Braised Courgette, Fennel + Borlotti Beans with Garlic + Chilli

Stews aren't just for winter. This one is hearty, nourishing yet still fresh from those GORGEOUS summer courgettes and jammy melting, both melting down into a broth of borlotti beans, providing creaminess without the need for cream or even cheese, making this a plant-based belter. Great with crusty bread or spooned over grains. 

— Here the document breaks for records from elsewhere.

Lemma existsb_counts (l : list (@wcall D)) :
  existsb counts l = existsb (fun c => include_match includePattern (base (wc_path c))) (List.filter walk_ok l).
Proof.
  induction l as [|c l IH]; [done|]. simpl. unfold counts at 1, walk_ok at 1.
  destruct (wc_err c), (is_dir (wc_node c)); simpl; rewrite ?IH; done.
Qed.

(** C21: [isEmptyFolder] answers "not empty" exactly when the folder holds a
    visible file (reached through readable directories only) whose
    lower-cased base name matches the lower-cased pattern. *)
Theorem isEmptyFolder_spec t p :
  isEmptyFolder t p = false <->
  exists n sf, lookup t p = Some n /\ In sf (visible_files n) /\
               include_match includePattern (base (p ++ sf.1)) = true.
Proof.
  unfold isEmptyFolder. destruct (lookup t p) as [n|]; [|split; [done|naive_solver]].
  rewrite negb_false_iff, existsb_counts, walk_calls_files, existsb_exists.
  split.
  - intros (c & Hc & Hm). apply in_map_iff in Hc as (sf & <- & Hin). by exists n, sf.
  - intros (n' & sf & [= <-] & Hin & Hm). eexists. split; [apply in_map_iff; by exists sf|done].
Qed.

(** C22: the task list of lines 58-73 is the list of the visible,
    non-empty directories among the entries, in [os.ReadDir] order, numbered
    from one on. *)
Theorem prepare_tasks_spec t root es n :
  prepare_tasks t root es n =
  imap (fun i x => MkTask (S n + i) x (root </> x) (root </> (x ++ ⟨".zip"⟩)))
    (map fst (List.filter (fun e => is_dir e.2 && negb (isHidden e.1) && negb (isEmptyFolder t (root </> e.1))) es)).
Proof.
  revert n. induction es as [|[x c] es IH]; intros n; [done|]. simpl.
  destruct (is_dir c && negb (isHidden x) && negb (isEmptyFolder t (root </> x))); simpl; rewrite IH.
  - rewrite Nat.add_0_r. f_equal. apply imap_ext. intros i y _. simpl. f_equal. lia.
  - done.
Qed.

(** A walk that ends without error and meets a file that counts has added
    an entry. *)
Lemma zip_walk_none_nonempty t fp cs es ls :
  zip_walk t fp cs = (es, ls, None) -> existsb counts cs = true -> es <> [].
Proof.
  revert es ls. induction cs as [|c cs IH]; intros es ls; simpl; [done|].
  unfold counts at 1.
  destruct (wc_err c); simpl; [done|]. destruct (is_dir (wc_node c)); simpl; [apply IH|].
  destruct (include_match includePattern (base (wc_path c))); simpl; [|apply IH].
  destruct (open_file t (wc_path c)); [|done].
  destruct (zip_walk t fp cs) as [[es' ls'] err']. by intros [= <- _ _].
Qed.

(** What [zipFolder] does to the tree when the archive is a sibling [q/w] of
    the folder [q/y]: nothing when [os.Create] fails; otherwise it stores
    the archive of the entries written at [q/w], where no directory was, and
    when it reports no error on a folder that is not empty that archive has
    an entry. *)
Lemma zipFolder_effect t q y w t' ls err :
  y <> w -> zipFolder t (q </> y) (q </> w) = (t', ls, err) ->
  (t' = t /\ is_Some err) \/
  (exists es, update_dir t q (put_entry w (File true (zip_write es))) = Some t' /\
     (forall n, lookup t (q </> w) = Some n -> is_dir n = false) /\
     (err = None -> isEmptyFolder t (q </> y) = false -> es <> [])).
Proof.
  intros Hyw. unfold zipFolder.
  destruct (create t (q </> w) empty_file) as [t1|e] eqn:Hc; [|intros [= <- _ <-]; by left].
  pose proof Hc as Hc'. apply create_inl in Hc' as [Hnd Hu1].
  rewrite parent_snoc, base_snoc in Hu1.
  assert (Hy : lookup t1 (q </> y) = lookup t (q </> y)).
  { pose proof (update_put_lookup _ _ _ _ _ y [] Hu1) as E. rewrite !app_nil_r in E.
    by rewrite E, bool_decide_eq_false_2. }
  destruct (match lookup t1 (q </> y) with
            | Some n => zip_walk t1 (q </> y) (walk_calls (q </> y) n)
            | None => ([], [], Some ErrNotExist) end) as [[es ls'] err'] eqn:Ew.
  destruct (create_write t q w empty_file (zip_write es) t1 Hc) as (t2 & Hw & Hu2).
  simpl. rewrite Hw. intros [= <- <- <-]. right. exists es. split; [done|]. split; [done|].
  intros -> Hne. unfold isEmptyFolder in Hne. rewrite <- Hy in Hne.
  destruct (lookup t1 (q </> y)) as [n|]; [|done].
  apply negb_false_iff in Hne. by eapply zip_walk_none_nonempty.
Qed.

End Archiver.

(** ** Concrete runs *)

Import Blob.

(** The scenario of the specification: [A] holds two matching files, [B]
    none, [.hidden] is hidden. *)
Definition ex_study : FileSystem.node blob :=
  Dir true [(⟨"study"⟩, Dir true [
     (⟨".hidden"⟩, Dir true [(⟨"x.raw"⟩, File true (Bytes 3))]);
     (⟨"A"⟩, Dir true [(⟨"a1.raw"⟩, File true (Bytes 1)); (⟨"a2.RAW"⟩, File true (Bytes 2))]);
     (⟨"B"⟩, Dir true [(⟨"notes.txt"⟩, File true (Bytes 4))])])].


(** A folder with a matching file that cannot be opened. *)
Definition ex_partial : FileSystem.node blob :=
  Dir true [(⟨"study"⟩, Dir true [
     (⟨"A"⟩, Dir true [(⟨"a1.raw"⟩, File true (Bytes 1)); (⟨"a2.raw"⟩, File false (Bytes 2))])])].

(** When [zipFolder] fails half-way, the deferred [Close] leaves an
    archive of the files added so far; it opens and has an entry, so every
    later run reports "Valid zip exists" and skips the folder: [A] is never
    archived in full and never moved. *)
Theorem partial_zip_skipped_forever :
  let '(t1, l1) := archive_run ⟨"*.raw"⟩ false ex_partial [⟨"study"⟩] in
  l1 = [AFound 1; AChecking 1 1 ⟨"A"⟩; AZipError ErrPermission; ADone] /\
  lookup t1 [⟨"study"⟩; ⟨"A.zip"⟩] = Some (File true (Archive [([⟨"A"⟩; ⟨"a1.raw"⟩], Bytes 1)])) /\
  lookup t1 [⟨"study"⟩; ⟨"A"⟩] = lookup ex_partial [⟨"study"⟩; ⟨"A"⟩] /\
  archive_run ⟨"*.raw"⟩ false t1 [⟨"study"⟩] =
    (t1, [AFound 1; AChecking 1 1 ⟨"A"⟩; ASkipValid; ADone]).
Proof. vm_compute. repeat split. Qed.
Lemma DirsKept_trans E (t1 t2 t3 : node) : DirsKept E t1 t2 -> DirsKept E t2 t3 -> DirsKept E t1 t3.
Proof.
  intros H12 H23 x Hx Hd s.
  destruct Hd as [Hd|Hd].
  - assert (E12 := H12 x Hx (or_introl Hd)).
    assert (Hd2 : dir_at t2 (root </> x) = true) by by rewrite (dir_at_same _ _ _ E12).
    rewrite (H23 x Hx (or_introl Hd2)). apply E12.
  - assert (E23 := H23 x Hx (or_intror Hd)).
    assert (Hd2 : dir_at t2 (root </> x) = true) by by rewrite <- (dir_at_same _ _ _ E23).
    by rewrite E23, (H12 x Hx (or_intror Hd2)).
Qed.

Lemma FilesKept_trans E (t1 t2 t3 : node) : FilesKept E t1 t2 -> FilesKept E t2 t3 -> FilesKept E t1 t3.
Proof. intros H12 H23 x s Hx. by rewrite H23, H12. Qed.

Lemma Kept_refl E (t : node) : DirsKept E t t /\ FilesKept E t t.
Proof. done. Qed.

(** ** The system calls of a task *)

(** [os.Remove] of the file [root/w]. *)
Lemma remove_effect (t t' : node) w :
  Inv t -> fileExists t (root </> w) = true -> remove t (root </> w) = inl t' ->
  Inv t' /\ DirsKept [] t t' /\ FilesKept [w] t t'.
Proof.
  intros Hinv Hf Hr. apply remove_inl in Hr as (_ & _ & Hu).
  rewrite parent_snoc, base_snoc in Hu.
  assert (HF : FilesKept [w] t t').
  { intros x s Hx. rewrite (update_del_lookup _ _ _ _ x s (proj1 Hinv) Hu).
    rewrite bool_decide_eq_false_2; [done|set_solver]. }
  split; [eapply update_root_Inv; [done|apply del_entry_wf|exact Hu]|]. split; [|done].
  intros x _ Hd s. destruct (decide (x = w)) as [->|Hxw]; [|apply HF; set_solver].
  exfalso. pose proof (update_del_lookup _ _ _ _ w [] (proj1 Hinv) Hu) as E.
  rewrite bool_decide_eq_true_2, !app_nil_r in E by done.
  unfold dir_at, fileExists in *. rewrite E in Hd.
  destruct (lookup t (root </> w)) as [[]|]; naive_solver.
Qed.

(** [zipFolder] of [root/y] into [root/w]. *)
Lemma zip_effect (t t' : node) y w ls err :
  Inv t -> y <> w -> valid_component w = true ->
  zipFolder includePattern verbose t (root </> y) (root </> w) = (t', ls, err) ->
  Inv t' /\ DirsKept [] t t' /\ FilesKept [w] t t' /\
  (dir_at t (root </> w) = true -> t' = t /\ is_Some err) /\
  (err = None -> isEmptyFolder includePattern t (root </> y) = false ->
   isValidZip t' (root </> w) = true).
Proof.
  intros Hinv Hyw Hw Hz.
  destruct (zipFolder_effect _ _ _ _ _ _ _ _ _ Hyw Hz) as [[-> Herr]|(es & Hu & Hnd & Hne)].
  { split; [done|]. split; [done|]. split; [done|]. split; [done|].
    intros ->. by destruct Herr. }
  assert (HF : FilesKept [w] t t').
  { intros x s Hx. rewrite (update_put_lookup _ _ _ _ _ x s Hu).
    rewrite bool_decide_eq_false_2; [done|set_solver]. }
  pose proof (update_put_lookup _ _ _ _ _ w [] Hu) as Ew.
  rewrite bool_decide_eq_true_2, !app_nil_r in Ew by done.
  assert (Hnd' : dir_at t (root </> w) = false).
  { unfold dir_at. destruct (lookup t (root </> w)) as [n|] eqn:E; [|done].
    specialize (Hnd n eq_refl). by destruct n. }
  split; [refine (update_root_Inv _ _ _ Hinv _ Hu); intros r0 es0 Hd0; by apply put_entry_wf|].
  split; [|split; [done|split; [by rewrite Hnd'|]]].
  - intros x _ Hd s. destruct (decide (x = w)) as [->|Hxw]; [|apply HF; set_solver].
    exfalso. destruct Hd as [Hd|Hd]; [by rewrite Hnd' in Hd|]. unfold dir_at in Hd. by rewrite Ew in Hd.
  - intros Herr Hemp. unfold isValidZip. rewrite Ew. simpl.
    rewrite valid_archive_write. apply bool_decide_eq_true_2. by apply Hne.
Qed.

Lemma root_orig_ne y : root </> y <> orig </> y.
Proof. intros Heq. apply app_inj_tail in Heq as [Heq _]. apply app_inj_tail in Heq as [_ ?]. done. Qed.

(** [os.Rename] of [root/y] to [orig/y]. *)
Lemma move_effect (t t' : node) y :
  Inv t -> rename t (root </> y) (orig </> y) = inl t' ->
  Inv t' /\ FilesKept [y] t t' /\ lookup t' (root </> y) = None.
Proof.
  intros Hinv Hr. pose proof Hr as Hr'.
  apply rename_inl in Hr' as (n & t1 & Hl & Hu1 & Hu2); [|apply root_orig_ne].
  rewrite parent_snoc, base_snoc in Hu1, Hu2.
  assert (Hinv1 : Inv t1) by (eapply update_root_Inv; [done|apply del_entry_wf|exact Hu1]).
  assert (HF : FilesKept [y] t t').
  { intros x s Hx. rewrite root_below, (update_orig_frame _ _ _ _ Hu2), <- root_below.
    rewrite (update_del_lookup _ _ _ _ x s (proj1 Hinv) Hu1).
    rewrite bool_decide_eq_false_2; [done|set_solver]. }
  split; [|split; [done|]].
  - destruct Hinv as (Hwf & _ & _). destruct Hinv1 as (_ & [es Hroot] & _).
    split; [eapply rename_keeps_wf; [exact Hwf| |exact Hr]; rewrite base_snoc; by eapply lookup_valid_base|].
    split.
    + exists es. rewrite <- Hroot, <- (app_nil_r root), (update_orig_frame _ _ _ _ Hu2). done.
    + destruct (update_dir_lookup_at _ _ _ _ Hu2) as (r & es' & _ & Ho'). by exists r, (put_entry y n es').
  - rewrite <- (app_nil_r (root </> y)), root_below, (update_orig_frame _ _ _ _ Hu2), <- root_below.
    rewrite (update_del_lookup _ _ _ _ y [] (proj1 Hinv) Hu1). by rewrite bool_decide_eq_true_2.
Qed.

(** No "Error zipping" line. *)
Definition no_zip_error (l : list alog) : bool :=
  forallb (fun a => match a with AZipError _ => false | _ => true end) l.

Lemma valid_component_suffix (y s : name) :
  valid_component y = true -> existsb is_sep s = false -> 2 <= length s ->
  valid_component (y ++ s) = true.
Proof.
  unfold valid_component. intros Hy Hs Hl. bool_to_prop.
  assert (Hlen : forall z : name, length z < 3 -> y ++ s <> z).
  { intros z Hz Heq. apply (f_equal length) in Heq. rewrite length_app in Heq.
    destruct y; [done|]. simpl in Heq. lia. }
  repeat (apply andb_true_intro; split); apply bool_decide_eq_true_2 || idtac.
  - by destruct y.
  - rewrite existsb_app, Hs. by destruct (existsb is_sep y).
  - apply Hlen. simpl. lia.
  - apply Hlen. simpl. lia.
Qed.

Lemma valid_component_zip y : valid_component y = true -> valid_component (zx y) = true.
Proof. intros Hy. apply valid_component_suffix; [done|done|simpl; lia]. Qed.

Lemma zx_ne y : y <> zx y.
Proof. intros Heq. apply (f_equal length) in Heq. rewrite length_app in Heq. simpl in Heq. lia. Qed.

Lemma kept_lookup (t t' : node) E x :
  FilesKept E t t' -> x ∉ E -> lookup t' (root </> x) = lookup t (root </> x).
Proof. intros HF Hx. specialize (HF x [] Hx). by rewrite !app_nil_r in HF. Qed.

(** What the check of an existing zip (lines 86-94) leaves for [zipFolder]. *)
Lemma check_effect (t : node) w :
  Inv t -> isValidZip t (root </> w) = false ->
  let t1 := if fileExists t (root </> w)
            then match remove t (root </> w) with inl t' => t' | inr _ => t end else t in
  Inv t1 /\ DirsKept [] t t1 /\ FilesKept [w] t t1.
Proof.
  intros Hinv Hv t1. subst t1.
  destruct (fileExists t (root </> w)) eqn:Hf; [|done].
  destruct (remove t (root </> w)) as [t'|e] eqn:Hr; [|done].
  by apply remove_effect.
Qed.

Lemma isValidZip_fileExists (t : node) p : isValidZip t p = true -> fileExists t p = true.
Proof. unfold isValidZip, fileExists. by repeat case_match. Qed.

(** One task for the folder [y]: it changes only [root/y] and [root/y.zip]
    among the entries of the root and no directory but [root/y]; it leaves
    [root/y] in place or removes it; when it reports no zip error on a
    non-empty folder, [root/y.zip] is then a valid archive; and a task whose
    zip is valid changes nothing. *)
Lemma process_task_effect (t t' : node) k y total i l :
  Inv t -> valid_component y = true ->
  process_task includePattern verbose t orig total i (MkTask k y (root </> y) (root </> zx y)) = (t', l) ->
  Inv t' /\ DirsKept [y] t t' /\ FilesKept [y; zx y] t t' /\
  ((lookup t' (root </> y) = None /\
    (isEmptyFolder includePattern t (root </> y) = false -> isValidZip t' (root </> zx y) = true)) \/
   forall s, lookup t' (root </> y ++ s) = lookup t (root </> y ++ s)) /\
  (no_zip_error l = true -> isEmptyFolder includePattern t (root </> y) = false ->
   isValidZip t' (root </> zx y) = true) /\
  (isValidZip t (root </> zx y) = true -> t' = t).
Proof.
  intros Hinv Hy. unfold process_task. cbn [zipPath subfolder folderName].
  destruct (isValidZip t (root </> zx y)) eqn:Hv.
  { rewrite (isValidZip_fileExists _ _ Hv). simpl. intros [= <- _].
    split; [done|]. split; [done|]. split; [done|]. split; [by right|]. done. }
  destruct (check_effect t (zx y) Hinv Hv) as (Hinv1 & HD1 & HF1).
  set (t1 := if fileExists t (root </> zx y)
             then match remove t (root </> zx y) with inl t' => t' | inr _ => t end else t) in *.
  assert (Hstage : (if fileExists t (root </> zx y) then
              (match remove t (root </> zx y) with inl t' => t' | inr _ => t end, [AReCompress], true)
            else (t, [], true)) = (t1, if fileExists t (root </> zx y) then [AReCompress] else [], true))
    by (subst t1; by destruct (fileExists t (root </> zx y))).
  rewrite Hstage. simpl.
  destruct (zipFolder includePattern verbose t1 (root </> y) (root </> zx y)) as [[t2 l2] err] eqn:Hz.
  destruct (zip_effect t1 t2 y (zx y) l2 err Hinv1 (zx_ne y) (valid_component_zip y Hy) Hz)
    as (Hinv2 & HD2 & HF2 & _ & Hval2).
  assert (HD12 : DirsKept [y] t t2).
  { apply (DirsKept_trans _ _ t1); apply (DirsKept_weaken []); set_solver. }
  assert (HF12 : FilesKept [y; zx y] t t2).
  { apply (FilesKept_trans _ _ t1); eapply FilesKept_weaken; [|exact HF1| |exact HF2]; set_solver. }
  assert (Hy2 : forall s, lookup t2 (root </> y ++ s) = lookup t (root </> y ++ s)).
  { intros s. rewrite HF2, HF1; [done| |]; pose proof (zx_ne y); set_solver. }
  assert (Hval : err = None -> isEmptyFolder includePattern t (root </> y) = false ->
                 isValidZip t2 (root </> zx y) = true).
  { intros He Hemp. apply Hval2; [done|]. unfold isEmptyFolder in *.
    by rewrite (kept_lookup _ _ _ _ HF1) by (pose proof (zx_ne y); set_solver). }
  destruct err as [e|].
  - intros [= <- <-]. split; [done|]. split; [done|]. split; [done|]. split; [by right|].
    split; [|done]. intros Hne. exfalso. unfold no_zip_error in Hne.
    apply forallb_forall with (x := AZipError e) in Hne; [done|].
    right. rewrite app_assoc. apply in_or_app. right. by left.
  - destruct (rename t2 (root </> y) (orig </> y)) as [t3|e] eqn:Hr.
    + destruct (move_effect t2 t3 y Hinv2 Hr) as (Hinv3 & HF3 & Hnone). intros [= <- <-].
      split; [done|]. split.
      { apply (DirsKept_trans _ _ t2); [done|]. by apply FilesKept_DirsKept. }
      split; [apply (FilesKept_trans _ _ t2); [done|]; eapply FilesKept_weaken; [|exact HF3]; set_solver|].
      assert (Hv3 : isEmptyFolder includePattern t (root </> y) = false -> isValidZip t3 (root </> zx y) = true).
      { intros Hemp. unfold isValidZip. rewrite (kept_lookup _ _ _ _ HF3) by (pose proof (zx_ne y); set_solver).
        by apply Hval. }
      split; [by left|]. split; [|done]. intros _. exact Hv3.
    + intros [= <- <-]. split; [done|]. split; [done|]. split; [done|]. split; [by right|].
      split; [|done]. intros _. by apply Hval.
Qed.
(* ===== verification/ArchiverSafety.v ===== *)
(** * No folder leaves the root without its archive

    [src/compress.go] moves a task's folder into [<root>_original] only
    after [zipFolder] returned no error (lines 96-107). This file shows
    that, whatever else fails during a run (a zip error, a failed move, an
    invalid zip found and removed), a directory that is no longer in the
    root at the end leaves a valid [<folder>.zip] in its place. *)

From stdpp Require Import base list sets strings.
From S2P Require Import Prelude GoStrings Glob FileSystem FileOps ZipFormat Archiver ArchiverRun.

Section Moves.
Context {D : Type} `{ZipFormat D}.
Context (includePattern : name) (verbose : bool).
Context (P : path) (b o : name).
Hypothesis Hbo : b <> o.
Hypothesis Ho : valid_component o = true.

Abbreviation node := (FileSystem.node D).
Local Notation root := (P </> b).
Local Notation orig := (P </> o).
Local Notation zx y := (y ++ ⟨".zip"⟩).

(** Along the loop of lines 83-108 over non-empty task folders: a folder of
    the root that is gone at the end has a valid zip. *)
Lemma process_tasks_moved_valid (t0 t' : node) total i ts l y :
  Inv P b o t0 -> Forall (task_shape P b) ts ->
  Forall (fun tk => dir_at t0 (root </> folderName tk) = true) ts -> NoDup (map folderName ts) ->
  Forall (fun tk => isEmptyFolder includePattern t0 (root </> folderName tk) = false) ts ->
  process_tasks includePattern verbose t0 orig total i ts = (t', l) ->
  dir_at t0 (root </> y) = true -> dir_at t' (root </> y) = false ->
  isValidZip t' (root </> zx y) = true.
Proof.
  revert t0 t' i l. induction ts as [|tk ts IH]; intros t0 t' i l Hinv Hsh Hdir Hnd Hemp.
  { intros [= <- _] Hd Hd'. congruence. }
  inversion Hsh as [|? ? Htk Hsh']; subst. inversion Hdir as [|? ? Hd Hdir']; subst.
  inversion Hemp as [|? ? He Hemp']; subst.
  simpl in Hnd. apply NoDup_cons in Hnd as [Hz Hnd]. simpl.
  destruct tk as [k z sp zp]. unfold task_shape in Htk. simpl in *. injection Htk as -> ->.
  destruct (process_task includePattern verbose t0 orig total i (MkTask k z (root </> z) (root </> zx z)))
    as [t1 l1] eqn:E1.
  pose proof (dir_at_valid P b t0 z (proj1 Hinv) Hd) as Hvz.
  destruct (process_task_effect includePattern verbose P b o Hbo Ho t0 t1 k z total i l1 Hinv Hvz E1)
    as (Hinv1 & HD1 & HF1 & Hz1 & _).
  destruct (tasks_rest P b o Hbo Ho t0 t1 z ts HD1 Hz Hdir') as [Hsame Hdir1].
  destruct (process_tasks includePattern verbose t1 orig total (S i) ts) as [t2 l2] eqn:E2.
  destruct (process_tasks_effect includePattern verbose P b o Hbo Ho t1 t2 total (S i) ts l2
              Hinv1 Hsh' Hdir1 Hnd E2) as (_ & HD2 & _ & _ & HF2).
  intros [= <- _] Hy Hy2.
  assert (Hemp1 : Forall (fun tk => isEmptyFolder includePattern t1 (root </> folderName tk) = false) ts).
  { apply List.Forall_forall. intros tk Hin. rewrite (isEmptyFolder_same _ t0).
    - by eapply List.Forall_forall in Hemp'; [|exact Hin].
    - pose proof (Hsame (folderName tk) ltac:(apply list_elem_of_In, in_map, Hin) []) as E.
      by rewrite !app_nil_r in E. }
  destruct (decide (y = z)) as [->|Hyz].
  - assert (Hd1 : dir_at t1 (root </> z) = false).
    { destruct (dir_at t1 (root </> z)) eqn:E; [|done]. rewrite <- Hy2, <- E.
      symmetry. apply dir_at_same, (HD2 z Hz). by left. }
    destruct Hz1 as [[_ Hv1]|Hun]; [|by rewrite (dir_at_same _ _ _ _ _ Hun), Hd in Hd1].
    specialize (Hv1 He). unfold isValidZip in Hv1 |- *.
    rewrite (kept_lookup _ _ _ _ _ _ HF2); [done|].
    apply (zip_not_later P b t1); [by unfold isValidZip|done|done].
  - destruct (decide (y ∈ map folderName ts)) as [Hin|Hnin].
    + apply (IH t1 t2 (S i) l2 Hinv1 Hsh' Hdir1 Hnd Hemp1 E2); [|done].
      by rewrite (dir_at_same _ _ _ _ _ (Hsame y Hin)).
    + exfalso.
      assert (HD : DirsKept P b (z :: map folderName ts) t0 t2).
      { apply (DirsKept_trans P b _ _ t1).
        - apply (DirsKept_weaken P b o Hbo Ho [z]); [set_solver|done].
        - apply (DirsKept_weaken P b o Hbo Ho (map folderName ts)); [set_solver|done]. }
      assert (Hy' : y ∉ z :: map folderName ts) by set_solver.
      rewrite (dir_at_same _ _ _ _ _ (HD y Hy' (or_introl Hy))), Hy in Hy2. done.
Qed.

End Moves.

Section Runs.
Context {D : Type} `{ZipFormat D}.
Context (includePattern : name) (verbose : bool).

Abbreviation node := (FileSystem.node D).
Local Notation run := (archive_run includePattern verbose).

(** Every task folder holds a file that matches (lines 61-63). *)
Lemma prepare_tasks_nonempty (t : node) root es n :
  Forall (fun tk => isEmptyFolder includePattern t (root </> folderName tk) = false)
    (prepare_tasks includePattern t root es n).
Proof.
  revert n. induction es as [|[x c] es IH]; intros n; simpl; [constructor|].
  destruct (is_dir c && negb (isHidden x) && negb (isEmptyFolder includePattern t (root </> x))) eqn:E;
    [|apply IH].
  constructor; [|apply IH]. cbn [folderName]. apply andb_prop in E as [_ E]. by apply negb_true_iff in E.
Qed.

(** C40: whatever fails during a run (a zip error, a failed move, an invalid
    zip removed), a directory of the root that is gone after the run leaves
    a valid [<folder>.zip] in its place: no folder disappears from the root
    without its archive. *)
Theorem archive_run_moves_only_archived (t : node) root y :
  wf t = true -> dir_at t (root </> y) = true -> dir_at (run t root).1 (root </> y) = false ->
  isValidZip (run t root).1 (root </> (y ++ ⟨".zip"⟩)) = true.
Proof.
  intros Hwf Hy. destruct (run t root) as [t' l] eqn:E. simpl. intros Hy'.
  destruct (decide (root = [])) as [->|Hne]; [injection E as <- _; congruence|].
  destruct (exists_last Hne) as (Q & b & ->).
  destruct (archive_run_effect includePattern verbose t t' Q b l Hwf E)
    as [->|(es & t1 & Hr & Hinv1 & Hfr & Hts)]; [congruence|].
  assert (Hy1 : dir_at t1 (Q </> b </> y) = true).
  { rewrite (dir_at_same Q b t t1 y); [done|]. intros s. rewrite !root_below. apply Hfr. }
  assert (Hr1 : lookup t1 (Q </> b) = Some (Dir true es)).
  { rewrite <- (app_nil_r (Q </> b)), Hfr. by rewrite app_nil_r. }
  destruct Hts as [[_ ->]|(l' & _ & Ep & _)]; [congruence|].
  destruct (prepare_tasks_facts includePattern Q b t1 true es (proj1 Hinv1) Hr1) as (Hsh & Hdir & Hnd).
  exact (process_tasks_moved_valid includePattern verbose Q b (b ++ ⟨"_original"⟩) (original_ne b)
           (original_valid t Q b _ Hwf Hr) t1 t' _ 0 _ l' y Hinv1 Hsh Hdir Hnd
           (prepare_tasks_nonempty t1 _ es 0) Ep Hy1 Hy').
Qed.

End Runs.

(** ** A concrete run *)

Import Blob.

Lemma archive_run_moves_only_archived_witness :
  wf ex_study = true /\ dir_at ex_study ([⟨"study"⟩] </> ⟨"A"⟩) = true /\
  dir_at (archive_run ⟨"*.raw"⟩ false ex_study [⟨"study"⟩]).1 ([⟨"study"⟩] </> ⟨"A"⟩) = false /\
  isValidZip (archive_run ⟨"*.raw"⟩ false ex_study [⟨"study"⟩]).1 ([⟨"study"⟩] </> (⟨"A"⟩ ++ ⟨".zip"⟩)) = true.
Proof.
  assert (H1 : wf ex_study = true) by reflexivity.
  assert (H2 : dir_at ex_study ([⟨"study"⟩] </> ⟨"A"⟩) = true) by reflexivity.
  assert (H3 : dir_at (archive_run ⟨"*.raw"⟩ false ex_study [⟨"study"⟩]).1 ([⟨"study"⟩] </> ⟨"A"⟩) = false)
    by (vm_compute; reflexivity).
  split; [exact H1|split; [exact H2|split; [exact H3|]]].
  exact (archive_run_moves_only_archived ⟨"*.raw"⟩ false ex_study [⟨"study"⟩] ⟨"A"⟩ H1 H2 H3).
Defined.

If you don't have borlotti beans, chickpeas work just as well!

Feeds: 3
Takes: 35 minutes
Ve
V
G
D

Ingredients

1 jar Queen Borlotti Beans - with their bean stock

1 tsp fennel seeds

1 fennel bulb, thinly sliced

2 large courgettes, sliced into 1cm thick rounds

3 tbsp olive oil

3 garlic cloves, thinly sliced

A splash of white wine or white wine vinegar

A pinch of chilli flakes

A handful of basil leaves (about 10g)

To serve

Lemon wedges, to serve

A hunk of rustic bread

Shop The Recipe

Queen Borlotti Beans 1 x 570g
Queen Borlotti Beans 1 x 570g
£3.67

Directions

1

Toast the fennel seeds in a dry pan over a medium heat for about 2 minutes until fragrant and starting to turn golden.

2

Heat 2 tablespoons of olive in a pan over a medium heat. Add the fennel and cook for 3-4 minutes until starting to soften, then add the courgettes. Season with salt, plus an extra splash of oil if needed, and stir to combine. Cook everything over a medium heat for 8-10 minutes until the veg softens and turns a little jammy.

3

Add the garlic and chilli flakes and cook for one minute until fragrant.

4

Tip in the beans with their bean stock. Fill the empty jar with ⅓ water, give it a shake and add that to the pan too - this will help to create that creamy, brothy consistency.

5

Crank the heat up to high and add a of splash white wine/white wine vinegar. Bubble away for a minute or so until it reduces slightly. Reduce the heat to low and cook for 2–3 minutes. Stir through basil leaves until just wilted and season with a good crack of black pepper.

6

Spoon into bowls with an extra drizzle of olive oil, black pepper and a squeeze of lemon for freshness. Dunk with crusty bread.